Ağlardık birbirimize sığınıp…
Özlerdik kirlenmeyi nisan yağmurunda.
Daha telefonlar yokken, incecik seslenip,
Oyuna çağırırdık ellerimizi…
Kırılmazdık o zamanlar küslüklerimizde.
Yapayalnızken çok başınaydık çocukluklarda…
Hududa bölerdik oyun alanlarımızı,
Ama ayırmazdık sevdalarımızı…
Komşu bahçelerin umutlarına dalardık.
Gülümsemek işten değildi,
Akan suyun önüne avuç avuç toprak atardık…
Aşka dair gözyaşlarımızla tanıştık evvela,
Büyümeyi özlerken, kırılgan çocukluklarda.
Saklambaç köşeleri, yerden yüksek kalmış sonra…
Saklanalım derken nasıl da kaybolmuşuz!
Özlemeyelim derken, nasıl da özlem dolmuşuz…

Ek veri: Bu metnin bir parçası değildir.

(** * next-supabase-saas-starter: the guided setup script and the session
      middleware, embedded and verified

    Sources embedded here:
    - [src/lib/db/setup.ts]            (module [Setup])
    - the Supabase key helper          (module [Supabase], [getSupabaseKeys])
    - [src/utils/supabase/middleware.ts] (module [Supabase], [updateSession])

    The setup script talks to three things it does not control: the Stripe
    command line tool, the operator at the terminal and the file system.
    They are gathered in a record [Env] of oracles; the script itself is a
    computation in a small monad that threads the [World] (what has been
    printed, run, asked and written so far) and ends by returning, by
    throwing, or by [process.exit]. *)

From Stdlib Require Import ZArith Lia Ascii.
From stdpp Require Import base strings list gmap.

Local Open Scope Z_scope.
Local Open Scope stdpp_scope.

(** ** JavaScript string operations used by the sources *)

Module JS.

(** A double quote and a line feed, for the literals that contain one. *)
Definition dq : string := String (ascii_of_nat 34) EmptyString.
Definition LF : ascii := ascii_of_nat 10.
Definition CR : ascii := ascii_of_nat 13.
Definition nl : string := String LF EmptyString.

Definition is_upper (c : ascii) : bool :=
  let n := nat_of_ascii c in ((65 <=? n) && (n <=? 90))%nat.

Definition is_lower (c : ascii) : bool :=
  let n := nat_of_ascii c in ((97 <=? n) && (n <=? 122))%nat.

Definition is_digit (c : ascii) : bool :=
  let n := nat_of_ascii c in ((48 <=? n) && (n <=? 57))%nat.

(** The character class [[a-zA-Z0-9]]. *)
Definition is_alnum (c : ascii) : bool :=
  is_lower c || is_upper c || is_digit c.

Definition lower_char (c : ascii) : ascii :=
  if is_upper c then ascii_of_nat (nat_of_ascii c + 32) else c.

(** [s.toLowerCase()].  Only the letters A-Z are mapped; the scripts compare
    the result with the ASCII tokens [y], [n] and [continue], which no
    other character lowers to. *)
Fixpoint toLowerCase (s : string) : string :=
  match s with
  | EmptyString => EmptyString
  | String c r => String (lower_char c) (toLowerCase r)
  end.

(** [s.startsWith(p)] *)
Definition startsWith (s p : string) : bool := String.prefix p s.

(** [a === b] on strings, and its negation [a !== b]. *)
Definition strict_eq (a b : string) : bool := String.eqb a b.
Definition strict_ne (a b : string) : bool := negb (String.eqb a b).

(** [!s] for a value that is a string or [undefined]. *)
Definition falsy (v : option string) : bool :=
  match v with
  | None => true
  | Some s => String.eqb s ""
  end.

(** A string without line terminators. *)
Fixpoint single_line (s : string) : bool :=
  match s with
  | EmptyString => true
  | String c r => negb (Ascii.eqb c LF) && negb (Ascii.eqb c CR) && single_line r
  end.

(** [!v] for a value that is an object or [null]. *)
Definition is_null {A} (v : option A) : bool :=
  match v with
  | None => true
  | Some _ => false
  end.

(** [xs.join(sep)] *)
Definition join (sep : string) (xs : list string) : string :=
  String.concat sep xs.

(** [s.split(LF)]: the lines of a text. *)
Fixpoint lines (s : string) : list string :=
  match s with
  | EmptyString => [EmptyString]
  | String c r =>
      if Ascii.eqb c LF then EmptyString :: lines r
      else match lines r with
           | l :: ls => String c l :: ls
           | [] => [String c EmptyString]
           end
  end.
(** C6, as amended: a server start registers the formatting providers
    exactly when [options.useFormatting] is set: then the document range
    formatting provider and the on-type formatting provider, the latter
    triggered by '}' and ';', both for C# files from disk; otherwise
    neither. *)
Theorem formatting_follows_option host evs e :
  List.filter isFormatting
    (registrationsOf (calls (step (ServerStart e)) (after host evs)))
  = if useFormatting (hostOptions host)
    then [ {| feature := DocumentRangeFormattingEditProvider;
              selector := Some documentSelector;
              triggerCharacters := [] |};
           {| feature := OnTypeFormattingEditProvider;
              selector := Some documentSelector;
              triggerCharacters := ["}"; ";"] |} ]
    else [].
Proof.
  pose proof (after_consistent host evs) as Hc.
  rewrite (calls_step host _ _ Hc), registrationsOf_start.
  rewrite (consistent_options _ _ Hc).
  by destruct (useFormatting (hostOptions host)).
Qed.

(** C10: every registration that takes a document selector is made for C#
    files from disk, except the second one, which registers the definition
    provider for the scheme of the metadata document provider.  Only a server
    start registers anything; its first two registrations are those of the
    definition provider, and each of the others either has the selector
    { language: 'csharp', scheme: 'file' } or is the registration of the
    workspace symbol provider, which takes no selector. *)
Theorem selectors_are_csharp_files host evs ev :
  let rs := registrationsOf (calls (step ev) (after host evs)) in
  if isServerStart ev then
    exists rest,
      rs = {| feature := DefinitionProvider;
              selector := Some {| language := Some "csharp"; scheme := Some "file" |};
              triggerCharacters := [] |}
           :: {| feature := DefinitionProvider;
                 selector := Some {| language := None; scheme := Some metadataScheme |};
                 triggerCharacters := [] |}
           :: rest /\
      Forall fileSelector rest
  else rs = [].
Proof.
  intros rs. unfold rs.
  pose proof (after_consistent host evs) as Hc.
  rewrite (calls_step host _ _ Hc).
  destruct (isServerStart ev) eqn:Hev; [|by apply registrationsOf_other].
  destruct ev as [e| | | | |]; try discriminate.
  rewrite registrationsOf_start.
  destruct (useFormatting (options (after host evs)));
    (eexists; split; [reflexivity|]; repeat constructor).
Qed.

(** ** Rejected promises *)

(** C7: no callback of [activate] handles a rejection.  When the asset
    pipeline or a workspace-information request (that of the warning or that
    of the telemetry) is rejected, the rejection is left to the host and
    nothing else happens: no warning is shown, no telemetry event is sent,
    the persisted state is not updated, and the promise, being settled, will
    not run its callback later. *)
Theorem rejections_unhandled s p reason :
  let a := exec (step (AssetsSettled p (Rejected reason))) s in
  let w := exec (step (WorkspaceInformationSettled p (Rejected reason))) s in
  calls (step (AssetsSettled p (Rejected reason))) s
    = match awaiting p (pending s) with
      | Some AssetsThen => [UnhandledRejection reason]
      | _ => []
      end /\
  calls (step (WorkspaceInformationSettled p (Rejected reason))) s
    = match awaiting p (pending s) with
      | Some ProjectJsonWarningThen => [UnhandledRejection reason]
      | Some (TelemetryThen _) => [UnhandledRejection reason]
      | _ => []
      end /\
  countIf isDownstream (calls (step (AssetsSettled p (Rejected reason))) s) = 0 /\
  countIf isDownstream
    (calls (step (WorkspaceInformationSettled p (Rejected reason))) s) = 0 /\
  unaffected s a /\
  unaffected s w /\
  pending a = match awaiting p (pending s) with
              | Some AssetsThen => filter (fun qk => qk.1 <> p) (pending s)
              | _ => pending s
              end /\
  pending w = match awaiting p (pending s) with
              | Some ProjectJsonWarningThen => filter (fun qk => qk.1 <> p) (pending s)
              | Some (TelemetryThen _) => filter (fun qk => qk.1 <> p) (pending s)
              | _ => pending s
              end /\
  awaiting p (filter (fun qk => qk.1 <> p) (pending s)) = None.
Proof.
  intros a w. unfold a, w, exec, calls, step. rewrite !bind_get.
  destruct (awaiting p (pending s)) as [[]|];
    repeat split; try reflexivity; apply awaiting_settled.
Qed.
(* ===== verification/_CoqProject ===== *)
-Q . S2P
Prelude.v
Types.v
Config.v
Serialize.v
Crypto.v
Chain.v
ForkChoice.v
Staging.v
StagingProofs.v
StagingTheorems.v
StagingExec.v
Pacemaker.v
LogServer.v
LogServerProofs.v
ClientReply.v
App.v
Kvs.v
Sequencer.v
ForkReceiver.v
Broadcaster.v
Framing.v
Storage.v
Server.v
RpcClient.v
Bcast.v
BcastOrder.v
QuorumReply.v
TwoPC.v
Timer.v
ClientWorker.v
Workload.v
Agreement.v
Execution.v
Frontend.v
SmallBank.v
Kms.v
Svr3.v
Delivery.v
CryptoPool.v
Node.v
NodeTheorems.v
NodeViews.v
NodeStore.v
Support.v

Bir çocuklukta, son kez uğurladık birbirimizi,
Silmeden, yüzümüzde o eskiden kalma gülümseyişimizi…
Bir tatlı
aşk masalında bıraktık gözyaşlarımızı, sevdalarımızı…
Belki bir gün büyümekten vazgeçer zamanlarımız?
Ne dersin, mutluluğu kapsar mı bir gün tanımlarımız?
Seni bana hatırlatır ara sıra, en çocuksu yanlarımız,
Kırılmayan, güneş ışığındaki anılarımız…
Ve şimdi elvedalara sarılı,
Bir zamanlar, birbirimize sarılı kollarımız.